> _HOW TO COMPLETE THIS TASK_
Return only that part of the material below which starts with the line containing "assert (length (firstn" and goes on through the line containing "change 256 with (2 ^ 8). rewrite", restated exactly.

> _DATA PROVIDED_
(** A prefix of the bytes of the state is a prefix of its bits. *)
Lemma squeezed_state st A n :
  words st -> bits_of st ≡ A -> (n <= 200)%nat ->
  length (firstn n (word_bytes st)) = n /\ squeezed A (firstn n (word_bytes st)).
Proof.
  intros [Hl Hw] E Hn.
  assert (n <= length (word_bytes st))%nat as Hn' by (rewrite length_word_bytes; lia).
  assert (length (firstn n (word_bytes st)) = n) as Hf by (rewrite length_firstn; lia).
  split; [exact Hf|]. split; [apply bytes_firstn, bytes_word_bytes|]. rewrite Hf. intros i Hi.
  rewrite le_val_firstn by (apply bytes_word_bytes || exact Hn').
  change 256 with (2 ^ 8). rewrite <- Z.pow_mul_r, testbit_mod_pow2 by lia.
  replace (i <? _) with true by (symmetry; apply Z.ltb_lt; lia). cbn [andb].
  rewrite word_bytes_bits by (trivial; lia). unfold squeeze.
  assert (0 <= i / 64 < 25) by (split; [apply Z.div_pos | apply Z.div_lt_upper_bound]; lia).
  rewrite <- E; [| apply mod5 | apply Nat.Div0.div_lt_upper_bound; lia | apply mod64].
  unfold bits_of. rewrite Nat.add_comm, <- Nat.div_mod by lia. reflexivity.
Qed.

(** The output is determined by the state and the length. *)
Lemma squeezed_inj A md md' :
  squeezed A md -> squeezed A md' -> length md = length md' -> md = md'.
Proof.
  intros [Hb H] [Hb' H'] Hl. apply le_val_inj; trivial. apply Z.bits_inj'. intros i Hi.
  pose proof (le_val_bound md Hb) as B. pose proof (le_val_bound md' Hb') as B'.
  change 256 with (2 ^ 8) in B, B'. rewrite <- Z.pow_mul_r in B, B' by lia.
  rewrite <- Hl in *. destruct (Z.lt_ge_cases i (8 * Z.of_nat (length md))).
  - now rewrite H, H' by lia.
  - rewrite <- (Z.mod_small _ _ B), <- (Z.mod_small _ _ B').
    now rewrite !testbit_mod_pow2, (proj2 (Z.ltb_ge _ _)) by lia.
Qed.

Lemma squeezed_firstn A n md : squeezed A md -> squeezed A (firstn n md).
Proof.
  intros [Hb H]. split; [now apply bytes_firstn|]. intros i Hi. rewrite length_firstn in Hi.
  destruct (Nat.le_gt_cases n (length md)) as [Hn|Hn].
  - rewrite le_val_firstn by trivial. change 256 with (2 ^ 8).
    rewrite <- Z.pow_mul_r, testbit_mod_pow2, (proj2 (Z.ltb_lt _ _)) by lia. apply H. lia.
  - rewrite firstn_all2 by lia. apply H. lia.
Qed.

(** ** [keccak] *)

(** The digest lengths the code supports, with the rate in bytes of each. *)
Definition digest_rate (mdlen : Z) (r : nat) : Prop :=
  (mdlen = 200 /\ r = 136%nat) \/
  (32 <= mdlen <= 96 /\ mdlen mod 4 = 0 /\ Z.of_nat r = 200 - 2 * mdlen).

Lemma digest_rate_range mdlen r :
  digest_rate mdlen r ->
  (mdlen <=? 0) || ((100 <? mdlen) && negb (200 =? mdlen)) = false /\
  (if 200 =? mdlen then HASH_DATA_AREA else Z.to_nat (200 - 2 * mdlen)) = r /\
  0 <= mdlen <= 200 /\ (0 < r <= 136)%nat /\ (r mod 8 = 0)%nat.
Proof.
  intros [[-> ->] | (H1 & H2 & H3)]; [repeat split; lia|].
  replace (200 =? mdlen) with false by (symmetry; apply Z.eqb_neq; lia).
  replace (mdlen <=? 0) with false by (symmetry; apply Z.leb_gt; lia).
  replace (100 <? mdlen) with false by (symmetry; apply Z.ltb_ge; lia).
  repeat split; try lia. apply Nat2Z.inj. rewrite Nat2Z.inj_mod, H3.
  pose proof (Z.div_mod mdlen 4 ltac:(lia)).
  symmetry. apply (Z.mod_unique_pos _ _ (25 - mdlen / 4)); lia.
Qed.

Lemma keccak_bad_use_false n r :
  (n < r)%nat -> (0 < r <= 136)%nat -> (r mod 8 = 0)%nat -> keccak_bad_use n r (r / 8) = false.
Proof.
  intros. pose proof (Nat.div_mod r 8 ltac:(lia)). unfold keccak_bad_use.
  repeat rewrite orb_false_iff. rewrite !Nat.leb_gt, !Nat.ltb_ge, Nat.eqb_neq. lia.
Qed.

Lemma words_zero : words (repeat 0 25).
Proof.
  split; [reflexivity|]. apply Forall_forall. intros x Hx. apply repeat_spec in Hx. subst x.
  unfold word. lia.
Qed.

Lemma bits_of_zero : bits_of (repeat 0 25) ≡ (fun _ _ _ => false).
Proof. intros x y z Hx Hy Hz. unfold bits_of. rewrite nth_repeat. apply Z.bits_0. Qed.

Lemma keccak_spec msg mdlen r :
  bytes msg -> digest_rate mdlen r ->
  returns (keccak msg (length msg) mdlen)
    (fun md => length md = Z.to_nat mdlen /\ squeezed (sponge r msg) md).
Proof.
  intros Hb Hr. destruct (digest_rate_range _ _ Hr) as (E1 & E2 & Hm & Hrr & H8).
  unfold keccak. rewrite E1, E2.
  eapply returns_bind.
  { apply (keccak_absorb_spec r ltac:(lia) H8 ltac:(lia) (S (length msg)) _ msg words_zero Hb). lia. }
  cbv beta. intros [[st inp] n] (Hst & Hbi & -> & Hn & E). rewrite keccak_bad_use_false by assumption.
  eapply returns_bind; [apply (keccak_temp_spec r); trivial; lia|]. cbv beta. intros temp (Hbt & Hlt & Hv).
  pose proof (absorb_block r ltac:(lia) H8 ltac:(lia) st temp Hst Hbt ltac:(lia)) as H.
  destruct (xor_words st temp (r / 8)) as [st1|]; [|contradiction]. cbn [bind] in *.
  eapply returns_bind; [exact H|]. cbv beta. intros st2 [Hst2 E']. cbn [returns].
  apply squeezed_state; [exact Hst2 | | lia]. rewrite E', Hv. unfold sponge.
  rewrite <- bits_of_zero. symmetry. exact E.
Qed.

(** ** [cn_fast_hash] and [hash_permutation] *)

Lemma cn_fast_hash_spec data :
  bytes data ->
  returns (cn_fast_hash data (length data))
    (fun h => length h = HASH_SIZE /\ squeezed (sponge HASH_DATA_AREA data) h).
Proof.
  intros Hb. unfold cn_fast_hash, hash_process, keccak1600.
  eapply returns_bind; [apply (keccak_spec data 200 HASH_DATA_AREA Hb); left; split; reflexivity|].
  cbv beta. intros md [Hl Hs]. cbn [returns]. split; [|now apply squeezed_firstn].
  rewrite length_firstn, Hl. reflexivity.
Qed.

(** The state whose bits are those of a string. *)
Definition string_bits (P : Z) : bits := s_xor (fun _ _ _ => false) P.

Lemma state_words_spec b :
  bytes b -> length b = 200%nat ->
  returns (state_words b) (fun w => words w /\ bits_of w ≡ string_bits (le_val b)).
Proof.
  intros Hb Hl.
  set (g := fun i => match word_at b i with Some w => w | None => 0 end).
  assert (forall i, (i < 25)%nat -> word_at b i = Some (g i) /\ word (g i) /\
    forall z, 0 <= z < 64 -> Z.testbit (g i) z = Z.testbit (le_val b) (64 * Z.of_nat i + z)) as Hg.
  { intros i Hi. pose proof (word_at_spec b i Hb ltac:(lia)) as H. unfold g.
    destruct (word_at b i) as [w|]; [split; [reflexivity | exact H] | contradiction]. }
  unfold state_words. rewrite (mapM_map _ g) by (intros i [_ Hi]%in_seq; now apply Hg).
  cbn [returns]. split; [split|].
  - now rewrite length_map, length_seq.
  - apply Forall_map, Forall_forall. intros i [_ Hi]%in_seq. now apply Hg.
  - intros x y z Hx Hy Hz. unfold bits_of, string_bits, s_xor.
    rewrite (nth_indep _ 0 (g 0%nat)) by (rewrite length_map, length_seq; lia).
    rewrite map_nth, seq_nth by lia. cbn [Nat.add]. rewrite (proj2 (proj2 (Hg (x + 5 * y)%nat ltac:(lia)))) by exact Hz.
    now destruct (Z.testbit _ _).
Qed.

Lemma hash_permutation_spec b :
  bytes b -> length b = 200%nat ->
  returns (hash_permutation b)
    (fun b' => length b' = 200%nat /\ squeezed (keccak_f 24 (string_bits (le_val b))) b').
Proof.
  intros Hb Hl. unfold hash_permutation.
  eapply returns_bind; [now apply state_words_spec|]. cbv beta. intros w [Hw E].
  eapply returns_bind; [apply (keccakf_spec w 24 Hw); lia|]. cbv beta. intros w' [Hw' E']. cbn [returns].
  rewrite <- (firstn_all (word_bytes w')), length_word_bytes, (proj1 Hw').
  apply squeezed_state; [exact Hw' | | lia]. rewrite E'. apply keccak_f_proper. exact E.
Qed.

> _RESPONSE_
  assert (length (firstn n (word_bytes st)) = n) as Hf by (rewrite length_firstn; lia).
  split; [exact Hf|]. split; [apply bytes_firstn, bytes_word_bytes|]. rewrite Hf. intros i Hi.
  rewrite le_val_firstn by (apply bytes_word_bytes || exact Hn').
  change 256 with (2 ^ 8). rewrite <- Z.pow_mul_r, testbit_mod_pow2 by lia.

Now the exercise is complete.